> TASK DESCRIPTION: What you return must be an exact copy of the lines in the listing below between the line holding "p = name) ->" and the line holding "- apply NoDup_filter, NoDup_elements.", inclusive, and nothing more.

────────────────────────────────────────

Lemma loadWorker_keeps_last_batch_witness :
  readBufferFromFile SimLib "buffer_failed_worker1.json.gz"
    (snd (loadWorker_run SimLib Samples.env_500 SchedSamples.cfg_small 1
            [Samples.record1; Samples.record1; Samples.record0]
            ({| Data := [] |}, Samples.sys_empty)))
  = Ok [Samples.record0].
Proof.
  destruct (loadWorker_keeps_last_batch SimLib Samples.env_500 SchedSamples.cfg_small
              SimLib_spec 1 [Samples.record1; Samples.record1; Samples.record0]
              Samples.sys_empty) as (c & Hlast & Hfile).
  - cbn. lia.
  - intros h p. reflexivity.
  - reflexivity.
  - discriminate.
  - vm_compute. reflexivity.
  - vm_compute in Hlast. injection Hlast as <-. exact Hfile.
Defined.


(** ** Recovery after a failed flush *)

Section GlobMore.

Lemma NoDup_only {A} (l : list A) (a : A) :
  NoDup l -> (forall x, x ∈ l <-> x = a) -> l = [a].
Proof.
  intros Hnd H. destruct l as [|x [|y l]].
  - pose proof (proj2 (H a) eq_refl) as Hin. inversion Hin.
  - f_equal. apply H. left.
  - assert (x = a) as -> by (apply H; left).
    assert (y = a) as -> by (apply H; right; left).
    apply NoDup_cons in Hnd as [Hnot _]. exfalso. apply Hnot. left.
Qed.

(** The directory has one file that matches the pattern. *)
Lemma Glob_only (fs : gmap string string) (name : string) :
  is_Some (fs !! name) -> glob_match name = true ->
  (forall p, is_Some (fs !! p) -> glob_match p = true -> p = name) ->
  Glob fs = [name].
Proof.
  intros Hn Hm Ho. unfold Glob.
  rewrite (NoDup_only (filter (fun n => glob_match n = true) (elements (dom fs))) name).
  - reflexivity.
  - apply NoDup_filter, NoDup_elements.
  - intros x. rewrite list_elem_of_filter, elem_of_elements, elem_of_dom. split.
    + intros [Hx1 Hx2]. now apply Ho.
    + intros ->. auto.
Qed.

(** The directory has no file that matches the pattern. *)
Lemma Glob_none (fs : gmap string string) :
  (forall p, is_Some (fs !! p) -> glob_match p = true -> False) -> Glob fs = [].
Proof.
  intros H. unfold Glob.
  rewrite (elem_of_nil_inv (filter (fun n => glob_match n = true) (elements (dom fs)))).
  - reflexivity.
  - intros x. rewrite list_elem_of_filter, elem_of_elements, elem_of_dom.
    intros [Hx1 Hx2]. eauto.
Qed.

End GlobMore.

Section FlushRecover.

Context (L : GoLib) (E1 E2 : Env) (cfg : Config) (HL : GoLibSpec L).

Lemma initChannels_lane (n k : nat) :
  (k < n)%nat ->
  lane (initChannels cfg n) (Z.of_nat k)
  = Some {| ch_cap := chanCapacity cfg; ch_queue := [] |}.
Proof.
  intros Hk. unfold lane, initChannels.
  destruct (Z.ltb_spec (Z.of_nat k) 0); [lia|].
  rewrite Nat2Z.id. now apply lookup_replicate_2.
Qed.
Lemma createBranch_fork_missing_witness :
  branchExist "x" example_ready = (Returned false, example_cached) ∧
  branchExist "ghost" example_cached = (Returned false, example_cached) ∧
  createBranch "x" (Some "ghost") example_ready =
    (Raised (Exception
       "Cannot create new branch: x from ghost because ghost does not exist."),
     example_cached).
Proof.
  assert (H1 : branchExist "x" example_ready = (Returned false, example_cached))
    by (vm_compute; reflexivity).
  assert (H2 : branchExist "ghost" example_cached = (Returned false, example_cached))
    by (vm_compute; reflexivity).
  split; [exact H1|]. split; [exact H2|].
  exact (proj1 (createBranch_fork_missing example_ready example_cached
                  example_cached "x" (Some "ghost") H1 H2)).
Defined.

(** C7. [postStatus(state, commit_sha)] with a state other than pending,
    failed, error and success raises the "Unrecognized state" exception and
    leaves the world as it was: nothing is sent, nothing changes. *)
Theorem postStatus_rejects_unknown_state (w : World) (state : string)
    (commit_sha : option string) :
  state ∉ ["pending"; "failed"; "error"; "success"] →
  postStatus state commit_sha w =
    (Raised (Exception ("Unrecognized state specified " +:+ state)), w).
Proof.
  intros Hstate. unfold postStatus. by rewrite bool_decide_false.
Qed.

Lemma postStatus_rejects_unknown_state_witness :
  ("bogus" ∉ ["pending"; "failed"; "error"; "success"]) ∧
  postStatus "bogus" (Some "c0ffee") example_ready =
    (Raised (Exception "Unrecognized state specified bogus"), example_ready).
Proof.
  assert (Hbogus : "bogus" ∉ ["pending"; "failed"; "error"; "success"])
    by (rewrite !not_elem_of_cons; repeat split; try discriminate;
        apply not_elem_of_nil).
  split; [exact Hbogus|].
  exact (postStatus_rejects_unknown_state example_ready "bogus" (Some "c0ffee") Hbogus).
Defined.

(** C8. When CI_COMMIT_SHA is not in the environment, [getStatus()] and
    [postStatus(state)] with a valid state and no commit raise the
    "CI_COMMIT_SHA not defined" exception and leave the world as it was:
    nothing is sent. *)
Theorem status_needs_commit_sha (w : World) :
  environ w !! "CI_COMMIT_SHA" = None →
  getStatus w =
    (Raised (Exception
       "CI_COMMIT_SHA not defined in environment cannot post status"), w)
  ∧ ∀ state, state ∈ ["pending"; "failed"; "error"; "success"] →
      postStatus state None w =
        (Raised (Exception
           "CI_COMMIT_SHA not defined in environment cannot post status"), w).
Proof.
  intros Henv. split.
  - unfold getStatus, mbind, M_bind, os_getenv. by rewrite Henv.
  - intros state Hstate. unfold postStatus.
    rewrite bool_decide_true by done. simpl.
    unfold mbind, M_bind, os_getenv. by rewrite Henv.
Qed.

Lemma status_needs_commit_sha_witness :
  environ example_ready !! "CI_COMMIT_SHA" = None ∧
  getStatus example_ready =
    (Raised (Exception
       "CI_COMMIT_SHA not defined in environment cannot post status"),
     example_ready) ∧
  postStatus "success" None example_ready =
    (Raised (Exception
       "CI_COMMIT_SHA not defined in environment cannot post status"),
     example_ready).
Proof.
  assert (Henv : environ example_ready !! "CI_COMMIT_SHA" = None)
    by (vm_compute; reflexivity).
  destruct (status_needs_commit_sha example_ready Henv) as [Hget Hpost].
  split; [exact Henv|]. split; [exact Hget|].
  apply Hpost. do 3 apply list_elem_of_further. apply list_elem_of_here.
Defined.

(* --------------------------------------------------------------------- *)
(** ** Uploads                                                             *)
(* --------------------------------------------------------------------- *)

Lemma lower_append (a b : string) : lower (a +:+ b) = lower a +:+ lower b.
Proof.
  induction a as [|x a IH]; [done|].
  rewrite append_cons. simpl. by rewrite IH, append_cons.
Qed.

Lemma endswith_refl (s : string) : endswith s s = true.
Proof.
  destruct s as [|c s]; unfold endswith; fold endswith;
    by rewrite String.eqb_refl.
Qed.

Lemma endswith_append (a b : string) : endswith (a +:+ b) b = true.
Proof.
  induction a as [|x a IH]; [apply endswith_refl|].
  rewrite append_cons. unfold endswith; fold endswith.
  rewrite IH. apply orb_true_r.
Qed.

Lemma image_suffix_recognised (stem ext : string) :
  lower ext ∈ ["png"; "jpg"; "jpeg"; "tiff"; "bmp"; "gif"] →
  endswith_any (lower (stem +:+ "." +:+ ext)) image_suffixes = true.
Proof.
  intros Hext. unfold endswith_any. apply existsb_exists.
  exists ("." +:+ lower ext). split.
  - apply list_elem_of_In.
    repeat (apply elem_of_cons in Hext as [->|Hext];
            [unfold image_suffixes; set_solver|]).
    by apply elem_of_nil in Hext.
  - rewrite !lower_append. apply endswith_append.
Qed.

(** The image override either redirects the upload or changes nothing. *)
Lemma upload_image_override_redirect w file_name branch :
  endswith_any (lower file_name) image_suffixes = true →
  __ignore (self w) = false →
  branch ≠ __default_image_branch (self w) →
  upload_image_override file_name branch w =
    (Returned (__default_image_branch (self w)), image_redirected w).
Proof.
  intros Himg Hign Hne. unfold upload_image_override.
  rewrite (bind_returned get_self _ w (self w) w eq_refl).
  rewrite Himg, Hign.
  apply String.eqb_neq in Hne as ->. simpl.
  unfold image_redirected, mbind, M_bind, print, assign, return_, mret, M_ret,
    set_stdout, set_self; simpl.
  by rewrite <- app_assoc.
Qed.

────────────────────────────────────────

> RESPONSE:
  (forall p, is_Some (fs !! p) -> glob_match p = true -> p = name) ->
  Glob fs = [name].
Proof.
  intros Hn Hm Ho. unfold Glob.
  rewrite (NoDup_only (filter (fun n => glob_match n = true) (elements (dom fs))) name).
  - reflexivity.
  - apply NoDup_filter, NoDup_elements.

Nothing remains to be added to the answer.